[Stored items from a collection]
(** C38. After ff_mmap_init, in any sequence of requests for single pages, every page
    is either free or out, once; a request gives a page that is not out, and NULL
    only when all are; a page that is given back is accepted; and an address inside
    a page is translated to the physical address of the page plus the offset. *)
Theorem pages_conserved mmap munmap pr pw ms mp ma virt2phy start mem phy mb :
  0 < start -> start mod PAGE_SIZE = 0 -> start + mb * 2 ^ 20 < 2 ^ 64 -> 0 < mb < 2 ^ 11 ->
  Z.of_nat (length mem) = mb * 256 -> Z.of_nat (length phy) = mb * 256 ->
  (forall i, 0 <= i < mb * 256 -> is_Some (virt2phy (start + PAGE_SIZE * i))) ->
  exists pg0, ff_mmap_init virt2phy (Some start) (Some mem) (Some phy) mb = Done pg0 /\
    forall os, exists pg out, page_run mmap munmap pr pw ms mp ma os (pg0, []) = Done (pg, out) /\
      free_pages pg ++ out ≡ₚ page_addrs start (mb * 256) /\ NoDup (free_pages pg ++ out) /\
      (exists p pg', get_page mmap pr pw ms mp ma pg = Done (p, pg') /\
        if bool_decide (Z.of_nat (length out) = mb * 256) then p = 0 else p ∈ page_addrs start (mb * 256) /\ p ∉ out) /\
      (forall p, p ∈ out -> exists pg', ff_munmap munmap p PAGE_SIZE pg = Done (0, pg') /\ p ∈ free_pages pg') /\
      (forall p a off, p ∈ page_addrs start (mb * 256) -> virt2phy p = Some a -> 0 <= off < PAGE_SIZE ->
        ff_mem_virt2phy pg (p + off) = Done (u64 (a + off))).
Proof.
  intros Hs Ha He Hmb Hm Hp Hv. destruct (mmap_init_spec virt2phy start mem phy mb) as (pg0 & E & HI & Es & Ee & Hphy); [done..|].
  exists pg0. split; [done|]. intros os.
  assert (He' : start + PAGE_SIZE * (mb * 256) < 2 ^ 64) by (change (2 ^ 20) with 1048576 in He; unfold PAGE_SIZE; lia).
  change (2 ^ 11) with 2048 in Hmb.
  destruct (page_run_inv mmap munmap pr pw ms mp ma start (mb * 256) Hs pg0 os pg0 [] HI) as (pg & out & -> & H).
  exists pg, out. split; [done|]. pose proof (pi_all _ _ _ _ _ H) as Hall. split; [done|]. split; [rewrite Hall; apply page_addrs_NoDup|].
  split_and!.
  - destruct (get_page_spec mmap pr pw ms mp ma start (mb * 256) pg0 pg out H) as (p & pg' & -> & Hg).
    exists p, pg'. split; [done|]. pose proof (Permutation_length Hall) as Hl. rewrite length_app in Hl.
    assert (Hn : length (page_addrs start (mb * 256)) = Z.to_nat (mb * 256)) by (unfold page_addrs; rewrite length_fmap, length_seqZ; lia).
    case_bool_decide as Ho; destruct Hg as [(-> & _ & Hp')|(Hin & Hout & H')]; [done| | |done].
    + pose proof (Permutation_length (pi_all _ _ _ _ _ H')) as Hl'. rewrite length_app in Hl'. simpl in Hl'. lia.
    + apply Permutation_length in Hp'. lia.
  - intros p Hp'. destruct (put_page_spec mmap munmap start (mb * 256) pg0 pg out p H Hp') as (pg' & -> & H'). exists pg'. split; [done|].
    assert (Hin : p ∈ free_pages pg ++ out) by (apply elem_of_app; by right).
    rewrite Hall, <- (pi_all _ _ _ _ _ H'), elem_of_app, list_elem_of_filter in Hin. naive_solver.
  - intros p a off Hin Hpa Ho. apply page_addrs_spec in Hin as (i & Hi & ->). rewrite (pi_same _ _ _ _ _ H).
    pose proof (pi_size _ _ _ _ _ H) as Hsz.
    transitivity (ff_mem_virt2phy pg0 (start + PAGE_SIZE * i + off)).
    { unfold ff_mem_virt2phy, stklist_size. simpl. by rewrite Hsz, (pi_size _ _ _ _ _ HI). }
    eapply virt2phy_spec; [done..|lia|done|done|done|]. by rewrite Hphy.
Qed.

(** * Instances and defects *)

Lemma pages_conserved_witness :
  exists pg0, ff_mmap_init (fun a => Some (a + 2 ^ 32)) (Some 65536) (Some (replicate 256 0)) (Some (replicate 256 0)) 1 = Done pg0 /\
    exists pg out, page_run (fun _ _ _ _ _ _ => None) (fun _ _ => 0) 1 2 1 2 32 [Get; Get; Put 65536; Get] (pg0, []) = Done (pg, out) /\
      free_pages pg ++ out ≡ₚ page_addrs 65536 256 /\ NoDup (free_pages pg ++ out).
Proof.
  destruct (pages_conserved (fun _ _ _ _ _ _ => None) (fun _ _ => 0) 1 2 1 2 32 (fun a => Some (a + 2 ^ 32)) 65536 (replicate 256 0) (replicate 256 0) 1)
    as (pg0 & E & H).
  - lia.
  - reflexivity.
  - reflexivity.
  - split; reflexivity.
  - reflexivity.
  - reflexivity.
  - intros i _. by eexists.
  - exists pg0. split; [exact E|]. destruct (H [Get; Get; Put 65536; Get]) as (pg & out & H1 & H2 & H3 & _).
    exists pg, out. split; [exact H1|]. split; [exact H2|exact H3].
Defined.

Definition two_pages : pages := Pages (StkList [0; 0] 2 0) 4096 12288 [5 * 4096; 9 * 4096].
Definition sample_bsd (a : Z) : bsd := Bsd a [(4200, 54); (8192, 1000)] None.
Definition sample_ops : list tx_op := [SendPkt (sample_bsd 1) 1054; SendPkt (sample_bsd 2) 1054; Drain; SendPkt (sample_bsd 3) 1054].

Lemma sample_sendable a : sendable two_pages (sample_bsd a).
Proof.
  exists 4200, 54, [(8192, 1000)]. split; [done|]. change (ff_chk_vma two_pages 4200) with true. cbn iota.
  intros x Hx. simpl in Hx. rewrite !elem_of_cons, elem_of_nil in Hx. destruct Hx as [->|[->|[]]]; vm_compute; by eexists.
Qed.

(** The NIC takes one packet of each burst. *)
Lemma tx_mbufs_accounted_witness :
  exists t, tx_run two_pages (fun _ => true) (fun _ _ => 1%nat) sample_ops txport0 = Done t /\ tx_inv t /\ mbufs t ≡ₚ [1; 2; 3].
Proof.
  apply (tx_mbufs_accounted two_pages (fun _ => true) (fun _ _ => 1%nat) sample_ops); [reflexivity|].
  repeat constructor; apply sample_sendable.
Defined.

Lemma tx_failure_loses_table_witness :
  exists t', if_send_pages two_pages (fun _ => false) (fun _ n => n) (Some (sample_bsd 7)) 1054
      (set_tables (tp_m txport0) (<[0%nat := Some 6]> (tp_bsd txport0)) (set_len 1 txport0)) = Done t' /\
    tp_len t' = 0 /\ tp_sent t' = [] /\ tp_rfreed t' = [] /\ mbufs t' = [7].
Proof.
  destruct (tx_failure_loses_table two_pages (fun _ => false) (fun _ n => n) (sample_bsd 7) 1054 4200 54 [(8192, 1000)]
    (set_tables (tp_m txport0) (<[0%nat := Some 6]> (tp_bsd txport0)) (set_len 1 txport0))) as (t' & H1 & H2 & H3 & H4 & H5);
    [reflexivity|reflexivity|reflexivity|].
  exists t'. split; [exact H1|]. split; [exact H2|]. split; [exact H3|]. split; [exact H4|]. rewrite H5. vm_compute. reflexivity.
Defined.

(** A dispatcher's response is put where a packet of the stack was before: the
    stale mbuf beside it enters the ring again. *)
Lemma response_doubles_mbuf :
  match (t1 ← if_send_pages two_pages (fun _ => true) (fun _ n => n) (Some (sample_bsd 1)) 1054 txport0;
         t2 ← drain_pages (fun _ n => n) t1;
         t3 ← send_single_pages (fun _ n => n) (Rte 60 [(0, 0, 60)]) t2;
         drain_pages (fun _ n => n) t3) with
  | Done t => ids (r_table (tp_ring t)) = [1; 1]
  | _ => False
  end.
Proof. vm_compute. reflexivity. Qed.

(** [--h < 0] is never true of a uint16_t: from head 0, ff_txring_pop reads outside
    the ring. *)
Lemma txring_pop_wraps (t : list (option Z)) (n : Z) :
  Z.of_nat (length t) = TX_QUEUE_SIZE -> 0 < n -> ff_txring_pop (TxRing t 0) n = Fault.
Proof.
  intros Hl Hn. unfold ff_txring_pop. destruct (Z.to_nat n) as [|k] eqn:En; [lia|]. cbn [txring_pop r_table r_head].
  change (Head_DEC 0) with 65535. unfold aread at 1. simpl (0 <=? 65535). cbn iota.
  rewrite lookup_ge_None_2 by (unfold TX_QUEUE_SIZE in Hl; lia). done.
Qed.

(** The first byte of the first page is not taken for a page's. *)
Lemma chk_vma_first_byte (pg : pages) : ff_chk_vma pg (ff_page_start pg) = false.
Proof. unfold ff_chk_vma. by rewrite Z.gtb_ltb, Z.ltb_irrefl. Qed.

◆ **TASK DETAILS**
All that belongs in the answer is the run of lines above from the line containing "in Hp'. lia." through the line containing "exists pg, out. split; [exact", exactly as written.

◆ **ANSWER TO THE PROBLEM**
    + apply Permutation_length in Hp'. lia.
  - intros p Hp'. destruct (put_page_spec mmap munmap start (mb * 256) pg0 pg out p H Hp') as (pg' & -> & H'). exists pg'. split; [done|].
    assert (Hin : p ∈ free_pages pg ++ out) by (apply elem_of_app; by right).
    rewrite Hall, <- (pi_all _ _ _ _ _ H'), elem_of_app, list_elem_of_filter in Hin. naive_solver.
  - intros p a off Hin Hpa Ho. apply page_addrs_spec in Hin as (i & Hi & ->). rewrite (pi_same _ _ _ _ _ H).
    pose proof (pi_size _ _ _ _ _ H) as Hsz.
    transitivity (ff_mem_virt2phy pg0 (start + PAGE_SIZE * i + off)).
    { unfold ff_mem_virt2phy, stklist_size. simpl. by rewrite Hsz, (pi_size _ _ _ _ _ HI). }
    eapply virt2phy_spec; [done..|lia|done|done|done|]. by rewrite Hphy.
Qed.

(** * Instances and defects *)

Lemma pages_conserved_witness :
  exists pg0, ff_mmap_init (fun a => Some (a + 2 ^ 32)) (Some 65536) (Some (replicate 256 0)) (Some (replicate 256 0)) 1 = Done pg0 /\
    exists pg out, page_run (fun _ _ _ _ _ _ => None) (fun _ _ => 0) 1 2 1 2 32 [Get; Get; Put 65536; Get] (pg0, []) = Done (pg, out) /\
      free_pages pg ++ out ≡ₚ page_addrs 65536 256 /\ NoDup (free_pages pg ++ out).
Proof.
  destruct (pages_conserved (fun _ _ _ _ _ _ => None) (fun _ _ => 0) 1 2 1 2 32 (fun a => Some (a + 2 ^ 32)) 65536 (replicate 256 0) (replicate 256 0) 1)
    as (pg0 & E & H).
  - lia.
  - reflexivity.
  - reflexivity.
  - split; reflexivity.
  - reflexivity.
  - reflexivity.
  - intros i _. by eexists.
  - exists pg0. split; [exact E|]. destruct (H [Get; Get; Put 65536; Get]) as (pg & out & H1 & H2 & H3 & _).
    exists pg, out. split; [exact H1|]. split; [exact H2|exact H3].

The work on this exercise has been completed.